*** Opening Listed entries ***

(* ===== verification/Calls.v ===== *)
(** * Calls that change state and may fail

    A Rust method that returns [Result] keeps the changes it made before it failed: a call
    returns its result and the state after it.  [wp] reasons about the state after a call
    in both cases. *)
From S2P Require Import Prelude.

Definition Prog (St A : Type) : Type := St -> result string A * St.

Section prog.
Context {St : Type}.

#[export] Instance prog_ret : MRet (Prog St) := fun A a s => (Ok a, s).
#[export] Instance prog_bind : MBind (Prog St) := fun A B k m s =>
  match m s with (Ok a, s) => k a s | (Err e, s) => (Err e, s) end.

(** The [?] of a pure result. *)
Definition lift {A} (r : result string A) : Prog St A := fun s => (r, s).
Definition get {A} (f : St -> A) : Prog St A := fun s => (Ok (f s), s).
Definition put (f : St -> St) : Prog St unit := fun s => (Ok tt, f s).
(** A failure that the caller logs and drops. *)
Definition logged (m : Prog St unit) : Prog St unit := fun s => (Ok tt, (m s).2).

(** The result of a call as a value ([match call.await]). *)
Definition attempt {A} (m : Prog St A) : Prog St (result string A) := fun s => let '(r, s) := m s in (Ok r, s).

Fixpoint for_each {A} (f : A -> Prog St unit) (l : list A) : Prog St unit :=
  match l with [] => mret tt | x :: l => _ ← f x; for_each f l end.

(** ** What holds after a call *)
Definition wp {A} (m : Prog St A) (Q : result string A -> St -> Prop) (s : St) : Prop := Q (m s).1 (m s).2.

Lemma prog_wp_bind {A B} (m : Prog St A) (k : A -> Prog St B) Q s :
  wp m (fun r s => match r with Ok a => wp (k a) Q s | Err e => Q (Err e) s end) s -> wp (m ≫= k) Q s.
Proof. unfold wp, mbind, prog_bind. by destruct (m s) as [[a|e] s']. Qed.

Lemma prog_wp_mono {A} (m : Prog St A) (Q Q' : result string A -> St -> Prop) s :
  wp m Q s -> (forall r s', Q r s' -> Q' r s') -> wp m Q' s.
Proof. unfold wp. auto. Qed.

Lemma prog_wp_lift {A} (r : result string A) Q s : Q r s -> wp (lift r) Q s.
Proof. done. Qed.

(** ** A relation between the states before and after *)
Section keeps.
Context (R : St -> St -> Prop) `{!PreOrder R}.

Definition keeps {A} (m : Prog St A) : Prop := forall s, R s (m s).2.

Lemma keeps_pure {A} (r : result string A) : keeps (lift r).
Proof. by intros s. Qed.

Lemma keeps_mret {A} (a : A) : keeps (mret a).
Proof. by intros s. Qed.

Lemma keeps_get {A} (f : St -> A) : keeps (get f).
Proof. by intros s. Qed.

Lemma keeps_put f : (forall s, R s (f s)) -> keeps (put f).
Proof. by intros Hf s. Qed.

Lemma keeps_seq {A B} (m : Prog St A) (k : A -> Prog St B) : keeps m -> (forall a, keeps (k a)) -> keeps (m ≫= k).
Proof.
  intros Hm Hk s. specialize (Hm s). unfold mbind, prog_bind. destruct (m s) as [[a|e] s']; [|done].
  simpl in Hm. etrans; [exact Hm | apply Hk].
Qed.

Lemma keeps_logged m : keeps m -> keeps (logged m).
Proof. done. Qed.

Lemma keeps_attempt {A} (m : Prog St A) : keeps m -> keeps (attempt m).
Proof. intros Hm s. specialize (Hm s). unfold attempt. by destruct (m s). Qed.

Lemma keeps_for_each {A} (f : A -> Prog St unit) l : (forall x, keeps (f x)) -> keeps (for_each f l).
Proof. intros Hf. induction l; simpl; [apply keeps_mret | by apply keeps_seq]. Qed.
End keeps.
End prog.

Lemma keeps_impl {St A} (R R' : St -> St -> Prop) (m : Prog St A) :
  (forall s s', R s s' -> R' s s') -> keeps R m -> keeps R' m.
Proof. intros Hr Hm s. auto. Qed.

Create HintDb calls.
#[export] Hint Resolve keeps_pure keeps_mret keeps_get keeps_seq keeps_logged keeps_attempt keeps_for_each : calls.

(** Follows the shape of a call down to the calls that [calls] knows. *)
Ltac keeps_go :=
  cbv zeta; lazymatch goal with
  | |- forall _, _ => intros; keeps_go
  | |- keeps _ (match ?x with _ => _ end) => destruct x; keeps_go
  | |- keeps _ (mbind _ _) => apply keeps_seq; [apply _ | keeps_go | intros ?; keeps_go]
  | |- keeps _ (lift _) => apply keeps_pure; apply _
  | |- keeps _ (mret _) => apply keeps_mret; apply _
  | |- keeps _ (get _) => apply keeps_get; apply _
  | |- keeps _ (logged _) => apply keeps_logged; keeps_go
  | |- keeps _ (attempt _) => apply keeps_attempt; keeps_go
  | |- keeps _ (for_each _ _) => apply keeps_for_each; [apply _ | intros ?; keeps_go]
  | |- _ => try solve [auto with calls]
  end.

*** Closing Listed entries ***

What you should do
Report how many lines in the data include the word "with", and give nothing but the count.

Answer for this exercise
6